5. The more you give, the more you get. That is, when it comes to appreciation. In a study of 50 couples, published in the Journal of Personality and Social Psychology, those who felt more appreciated by their romantic partners reported actually being more appreciative of their partners. Go figure!

6. You need a healthy "ratio" to stay afloat. For every one negative feeling or interaction with your spouse, you should have at least five positive feelings or interactions, suggests relationship researcher John Gottman. Negative interactions could be as simple as not showing affection, whereas positive interactions may be as simple as listening to your partner tell you about their day.

7. The determining factor is friendship. Men may be from Mars and women from Venus, but both sexes agree that the determining factor in whether wives or husbands feel satisfied with the sex, romance, and passion in their marriage is, by 70 percent, the quality of the couple's friendship, according to Gottman's Seven Principles for Making Marriage Work.

8. Prioritize between-the-sheets time for more joy. In research published in the journal Social Indicators Research, which included 15,386 people who were surveyed between 1993 and 2006, respondents who had sex at least two or three times a month were 33 percent more likely to report a higher level of happiness than those who had no sex during the previous 12 months. And it seems the more you do it, the bigger the benefit: Couples who got it on once a week were 44 percent more likely to report a higher level of happiness, and those who were making love two to three times a week were 55 percent more likely!

9. The couple that broadens their horizons together, stays together. You don't have to book a world tour, but getting out and enjoying more novel, arousing experiences together will be a boon for your relationship satisfaction, notes a study published in the Journal of Personality and Social Psychology.

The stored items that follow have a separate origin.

(* ===== verification/Users.v ===== *)
(** * Users

    [rsb-core/src/user_registry.rs]: per-user policies read from the inbound
    configuration, the lookup tables, and the shared run-time counters.  A
    counter cell, once created for a name, is never replaced, so a shared
    [Arc<UserRuntime>] is the name it is stored under.  UUID text, SHA-224 and
    the unspecified default hasher are parameters. *)
From stdpp Require Import base tactics gmap list strings.
From Stdlib Require Import ZArith Lia.
From Stdlib Require Import Strings.Byte.
From S2P Require Import Prelude Json Text.

Local Open Scope Z_scope.

(** [Uuid::parse_str], [Uuid::to_string], the hexadecimal SHA-224 of a text and
    [DefaultHasher] on a text. *)
Class UserCrypto := {
  uuid_parse : list byte -> option (list byte);
  uuid_show : list byte -> list byte;
  sha224_hex : list byte -> list byte;
  default_hash : list byte -> Z;
}.

Definition MBPS_TO_BPS_users : Z := 125000.

Record UserLimits := mkUserLimits {
  max_connections : option Z;
  max_traffic_bytes : option Z;
  speed_bps : option Z;
}.

Record UserRecord := mkUserRecord {
  ur_uuid : list byte;
  ur_name : list byte;
  ur_inbound_tag : list byte;
  ur_limits : UserLimits;
}.

Record UserRuntime := mkUserRuntime {
  rt_uplink : Z;
  rt_downlink : Z;
  rt_active : Z;
}.
Definition default_runtime : UserRuntime := mkUserRuntime 0 0 0.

10. Remember the funny times. If you want to boost your marital joy in a pinch, reminisce about something that had you and your spouse in stitches, notes a study published in the journal Motivation and Emotion. The research found that recalling an event involving "shared laughter" actually has a better relationship satisfaction-boosting effect than remembering any other sort of positive event.

Which of these would you say has the strongest effect on the success of your marriage?